=== Task requirements ===
Using the data that follows, return exactly the lines from the one that contains "intros [more [[l i]" through the one that contains "Hw). cbn [length].", ends included.

┌──

Lemma dirNext_ends H l n es post s i e0 fuel :
  at_page n es post s → (i ≤ length es)%nat → (length post < fuel)%nat → H !! l = Some s →
  ends (st w0 m H) (dirNext sha512Half fuel root l i e0)
    (λ r w, match drop i es ++ concat post.*2 with
            | [] => r.1 = false ∧ ∃ H', st w0 m H' w
            | x :: rest => ∃ l' i' s' H', r = (true, (l', i', x)) ∧ H' !! l' = Some s' ∧ cursor s' i' rest ∧ st w0 m H' w
            end).
Proof using Hd Hnum Hat.
  revert H l n es s i fuel. induction post as [|[n' es'] post IH]; intros H l n es s i fuel Hp Hi Hf Hl; (destruct fuel as [|fuel]; [lia|]);
    pose proof Hp as (_ & _ & p & Hps); cbn [dirNext]; (eapply ends_seq; [by apply ends_sle|]); cbv beta zeta;
    rewrite (ps_indexes _ _ _ _ _ _ _ Hps), (proj2 (Nat.leb_le _ _)) by done; (eapply ends_seq; [apply ends_lift|]);
    (destruct (es !! i) as [x|] eqn:Hx;
      [rewrite (drop_S _ _ _ Hx); cbn [app]; (eapply ends_mono; [done|apply ends_ret|]); intros r w [-> Hw];
       exists l, (Datatypes.S i), s, H; split_and!; [done|done| |done]; eexists n, es, _; split_and!; [done| |done];
       apply lookup_lt_Some in Hx; lia|]);
    apply lookup_ge_None in Hx; rewrite drop_ge by lia; cbn [app]; rewrite (ps_next _ _ _ _ _ _ _ Hps).
  - cbn. eapply ends_mono; [done|apply ends_ret|]. intros r w [-> Hw]. eauto.
  - destruct (next_page _ _ _ _ _ _ Hp) as (s' & Hp' & Hr & Hn0). unfold head_no.
    cbn [head fmap option_fmap option_map default fst from_option id snd list_fmap concat].
    rewrite (proj2 (Z.eqb_neq n' 0)) by done. pose proof Hp' as (_ & Hm' & p' & Hps').
    eapply ends_bind; [eapply ends_peek; [exact Hm'|by eapply page_check]|]. intros o w (l' & -> & _ & Hw). revert w Hw.
    apply (IH _ l' n' es' s' 0%nat fuel Hp'); [lia|cbn in Hf; lia|apply lookup_insert_eq].
Qed.

Lemma dirFirst_ends H e0 :
  pages ≠ ∅ →
  ends (st w0 m H) (dirFirst sha512Half (size pages) root e0)
    (λ r w, match contents pages with
            | [] => r.1 = false ∧ ∃ H', st w0 m H' w
            | x :: rest => ∃ l' i' s' H', r = (true, (l', i', x)) ∧ H' !! l' = Some s' ∧ cursor s' i' rest ∧ st w0 m H' w
            end).
Proof using Hd Hnum Hat.
  intros Hne. destruct (first_page Hne) as (es0 & post & Hs & _). destruct (enter_page _ _ _ _ Hs) as (s & Hp & Hr).
  pose proof (post_length _ _ _ _ Hp) as Hlen. pose proof Hp as (_ & Hm & p & Hps). unfold dirFirst.
  eapply ends_bind; [eapply ends_peek; [exact Hm|by eapply page_check]|]. intros o w (l & -> & _ & Hw). revert w Hw.
  unfold contents. rewrite Hs. cbn [app fmap list_fmap concat snd].
  apply (dirNext_ends _ l 0 es0 post s 0%nat); [done|lia|done|apply lookup_insert_eq].
Qed.

(** [if (dirFirst (...)) do { ... } while (dirNext (...))], with a body that
    leaves the view alone: the entries visited. *)
Fixpoint peek_walk_loop (rounds fuel : nat) (l : loc) (i : nat) (e : Z) : ST S (list Z) :=
  match rounds with
  | O => slift NoFuel
  | Datatypes.S rounds =>
    '(more, (l, i, e)) ← dirNext sha512Half fuel root l i e;
    if (more : bool) then rest ← peek_walk_loop rounds fuel l i e; mret (e :: rest) else mret []
  end.

Definition peek_walk (rounds fuel : nat) : ST S (list Z) :=
  '(more, (l, i, e)) ← dirFirst sha512Half fuel root 0;
  if (more : bool) then rest ← peek_walk_loop rounds fuel l i e; mret (e :: rest) else mret [].

Lemma peek_walk_loop_ends rounds fuel H l s i e rest :
  cursor s i rest → H !! l = Some s → (length rest < rounds)%nat → (size pages ≤ fuel)%nat →
  ends (st w0 m H) (peek_walk_loop rounds fuel l i e) (λ r w, r = rest ∧ ∃ H', st w0 m H' w).
Proof using Hd Hnum Hat.
  revert H l s i e rest. induction rounds as [|rounds IH]; intros H l s i e rest Hc Hl Hr Hf; [lia|]. cbn [peek_walk_loop].
  destruct Hc as (n & es & post & Hp & Hi & ->). pose proof (post_length _ _ _ _ Hp) as Hlen.
  eapply ends_bind; [by apply (dirNext_ends H l n es post s i e fuel Hp Hi); [lia|]|].
  intros [more [[l' i'] e']] w Hn. destruct (drop i es ++ concat post.*2) as [|x rest].
  - destruct Hn as [Hm [H' Hw]]. cbn in Hm. subst more. cbn. eexists _, _. split; [reflexivity|]. eauto.
  - destruct Hn as (l1 & i1 & s1 & H1 & [= -> -> -> ->] & Hl1 & Hc1 & Hw). cbn.
    destruct (IH H1 l1 s1 i1 x rest Hc1 Hl1 ltac:(cbn in Hr; lia) Hf w Hw) as (r & w' & Hrun & -> & Hst).
    rewrite (ST_bind_return _ _ _ _ _ Hrun). eexists _, _. split; [reflexivity|]. done.
Qed.

Lemma peek_walk_ends H :
  pages ≠ ∅ →
  ends (st w0 m H) (peek_walk (Datatypes.S (length (contents pages))) (size pages))
    (λ r w, r = contents pages ∧ ∃ H', st w0 m H' w).
Proof using Hd Hnum Hat.
  intros Hne. unfold peek_walk. eapply ends_bind; [by apply dirFirst_ends|].
  intros [more [[l i] e]] w Hn. destruct (contents pages) as [|x rest].
  - destruct Hn as [Hm [H' Hw]]. cbn in Hm. subst more. cbn. eexists _, _. split; [reflexivity|]. eauto.
  - destruct Hn as (l1 & i1 & s1 & H1 & [= -> -> -> ->] & Hl1 & Hc1 & Hw). cbn [length].
    destruct (peek_walk_loop_ends (Datatypes.S (Datatypes.S (length rest))) (size pages) H1 l1 s1 i1 x rest Hc1 Hl1
      ltac:(lia) ltac:(lia) w Hw) as (r & w' & Hrun & -> & Hst).
    rewrite (ST_bind_return _ _ _ _ _ Hrun). eexists _, _. split; [reflexivity|]. done.
Qed.
End apply.
End iter.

└──

=== Reply ===
  intros [more [[l i] e]] w Hn. destruct (contents pages) as [|x rest].
  - destruct Hn as [Hm [H' Hw]]. cbn in Hm. subst more. cbn. eexists _, _. split; [reflexivity|]. eauto.
  - destruct Hn as (l1 & i1 & s1 & H1 & [= -> -> -> ->] & Hl1 & Hc1 & Hw). cbn [length].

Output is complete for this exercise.